Our analysis of over one million Instagram posts shows that the outcomes of this forced new reality will no doubt encourage many to consider how to rebalance their daily routines with the need for increased family time in their lives post COVID-19.


With so many people now working from home, they have needed to find a suitable space to use as an office. And although functionality is leading the way, posts show that there is a level of joy in creating a working space that is more suited to the individual, rather than generic corporate offices.

People are making the most of their freedom to create an office space which is more personal, often with a strong link to the outside with a setup either close to the window or even in the garden itself.

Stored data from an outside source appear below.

(** The search loop carries [skipcnt] and the lazily computed [vencoding] and
    [vll]; [Some None] is the [NULL] result. *)
Fixpoint ziplistFind_loop (fuel : nat) (zl : list Z) (p : Z) (vstr : list Z)
  (skip skipcnt vencoding vll : Z) : option (option Z) :=
  b ← rd zl p;
  if b =? ZIP_END then Some None else
  match fuel with
  | O => None
  | S fuel =>
    prevlensize ← ZIP_DECODE_PREVLENSIZE zl p;
    '(encoding, lensize, len) ← ZIP_DECODE_LENGTH zl (p + prevlensize);
    let q := p + prevlensize + lensize in
    if skipcnt =? 0 then
      if ZIP_IS_STR encoding then
        eq ← (if len =? zlen vstr then bs ← load zl q (zlen vstr); Some (bytes_eq bs vstr)
              else Some false);
        if (eq : bool) then Some (Some p)
        else ziplistFind_loop fuel zl (q + len) vstr skip skip vencoding vll
      else
        let '(vll, vencoding) :=
          if vencoding =? 0 then
            match zipTryEncoding vstr with Some (v, e) => (v, e) | None => (vll, 255) end
          else (vll, vencoding) in
        if negb (vencoding =? 255) then
          ll ← zipLoadInteger zl q encoding;
          if ll =? vll then Some (Some p)
          else ziplistFind_loop fuel zl (q + len) vstr skip skip vencoding vll
        else ziplistFind_loop fuel zl (q + len) vstr skip skip vencoding vll
    else ziplistFind_loop fuel zl (q + len) vstr skip (skipcnt - 1) vencoding vll
  end.

Definition ziplistFind (zl : list Z) (p : Z) (vstr : list Z) (skip : Z) : option (option Z) :=
  ziplistFind_loop (length zl) zl p vstr skip 0 0 0.

Fixpoint ziplistLen_loop (fuel : nat) (zl : list Z) (p len : Z) : option Z :=
  b ← rd zl p;
  if b =? ZIP_END then Some len else
  match fuel with
  | O => None
  | S fuel => l ← zipRawEntryLength zl p; ziplistLen_loop fuel zl (p + l) (len + 1)
  end.

(** The length, and the list with the counter stored again when it fits. *)
Definition ziplistLen (zl : list Z) : option (Z * list Z) :=
  n ← ZIPLIST_LENGTH zl;
  if n <? UINT16_MAX then Some (n, zl)
  else
    len ← ziplistLen_loop (length zl) zl ZIPLIST_HEADER_SIZE 0;
    zl ← (if len <? UINT16_MAX then set_ZIPLIST_LENGTH zl len else Some zl);
    Some (len, zl).

Definition ziplistBlobLen (zl : list Z) : option Z := ZIPLIST_BYTES zl.

End Alloc.
(** ** Integers are stored exactly *)

Lemma load_int_bytes A C v : in_s64 v ->
  zipLoadInteger (A ++ int_bytes v ++ C) (zlen A) (zipValueEncoding v) = Some v.
Proof.
  intros Hv. unfold in_s64, LLONG_MIN, LLONG_MAX in Hv.
  assert (forall n : nat, (0 < n)%nat -> - 2 ^ (8 * Z.of_nat n - 1) <= v < 2 ^ (8 * Z.of_nat n - 1) ->
    swrap (8 * Z.of_nat n) (le_val (le_bytes n v)) = v) as Hd.
  { intros n Hn Hr. rewrite le_val_bytes.
    replace (256 ^ Z.of_nat n) with (2 ^ (8 * Z.of_nat n)) by (by rewrite Z.pow_mul_r by lia).
    rewrite swrap_mod, swrap_small; [done | lia | lia | lia]. }
  unfold int_bytes, zipSaveInteger, zipLoadInteger, zipValueEncoding, INT16_MIN, INT16_MAX, INT32_MIN, INT32_MAX,
    ZIP_INT_8B, ZIP_INT_16B, ZIP_INT_24B, ZIP_INT_32B, ZIP_INT_64B, ZIP_INT_IMM_MIN, ZIP_INT_IMM_MAX, ZIP_INT_IMM_MASK.
  destruct ((v >=? 0) && (v <=? 12)) eqn:E0.
  { zbool. set (x := 241 + v). zfalse (x =? 254). zfalse (x =? 192). zfalse (x =? 208). zfalse (x =? 240).
    zfalse (x =? 224). ztrue ((x >=? 241) && (x <=? 253)). cbn iota.
    assert (Forall (fun v => Z.land (241 + v) 15 - 1 = v) (Z.of_nat <$> seq 0 13)) as Himm by (by repeat constructor).
    rewrite Forall_forall in Himm. f_equal. subst x. apply Himm, list_elem_of_In, list_elem_of_fmap.
    exists (Z.to_nat v). split; [lia|]. apply elem_of_seq. lia. }
  destruct ((v >=? -128) && (v <=? 127)) eqn:E1.
  { zbool. cbn -[le_bytes le_val load swrap]. rewrite load_app by done. cbn -[le_bytes le_val swrap].
    f_equal. apply (Hd 1%nat); simpl; lia. }
  destruct ((v >=? -32768) && (v <=? 32767)) eqn:E2.
  { zbool. cbn -[le_bytes le_val load swrap]. rewrite load_app by done. cbn -[le_bytes le_val swrap].
    f_equal. apply (Hd 2%nat); simpl; lia. }
  destruct ((v >=? -8388608) && (v <=? 8388607)) eqn:E3.
  { zbool. cbn -[le_bytes le_val load swrap Z.shiftl Z.shiftr]. rewrite Z.shiftl_mul_pow2 by lia.
    change (2 ^ 8) with 256.
    assert (drop 1 (le_bytes 4 (v * 256)) = le_bytes 3 v) as ->.
    { cbn [le_bytes drop]. by rewrite Z.div_mul by lia. }
    rewrite load_app by done. cbn [mbind option_bind]. cbn [le_val]. rewrite le_val_bytes.
    rewrite Z.shiftr_div_pow2 by lia. f_equal. change (256 ^ Z.of_nat 3) with (2 ^ 24). change (2 ^ 8) with 256.
    rewrite Z.add_0_l, <- Zmult_mod_distr_l. change (256 * 2 ^ 24) with (2 ^ 32).
    rewrite swrap_mod, swrap_small by lia. rewrite Z.mul_comm. apply Z.div_mul. lia. }
  destruct ((v >=? -2147483648) && (v <=? 2147483647)) eqn:E4.
  { zbool. cbn -[le_bytes le_val load swrap]. rewrite load_app by done. cbn -[le_bytes le_val swrap].
    f_equal. apply (Hd 4%nat); simpl; lia. }
  cbn -[le_bytes le_val load swrap]. rewrite load_app by done. cbn -[le_bytes le_val swrap].
  f_equal. apply (Hd 8%nat); simpl; lia.
Qed.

But not all working from home transitions have been smooth, with people needing to get pretty creative if they didn't have a suitable space available to them (ironing board or bath desk anyone?).


Teaching has been reimagined at lightning speed, with the closure of schools seeing teachers embrace technology to interact with pupils through email, video and online resources. It's something that many hope will influence education for years to come.

But it hasn't just been the teachers that have needed to adapt. Parents have had to become masters of organisation, transforming front rooms and dining rooms into classrooms and juggling the needs of homeworking, homeschooling and the daily running of domestic life.

These changes have not been without problems with high levels of stress placed on parents. But perhaps a neglected audience here is the children themselves, embracing technology at breakneck speed whilst dealing with isolation and a lack of interaction that is a core part of face-to-face teaching.


We all know that pets – particularly cute dogs and cats – are not new to Instagram. But during COVID-19, they've become even more popular with posts centred on a pet's daily life and their importance to the family unit.

Amid the stressful uncertainty of working from home and getting to grips with homeschooling, pets provided light relief and entertainment – and continue to do so. Their presence reinforces the sense of the home as a sanctuary, having a positive influence on wellbeing and providing much-needed humour.

The love of pets during the pandemic has even spurned new social accounts including @dogsworkingfromhome which curates pictures from across the globe and has amassed 98,500 followers in just a few months.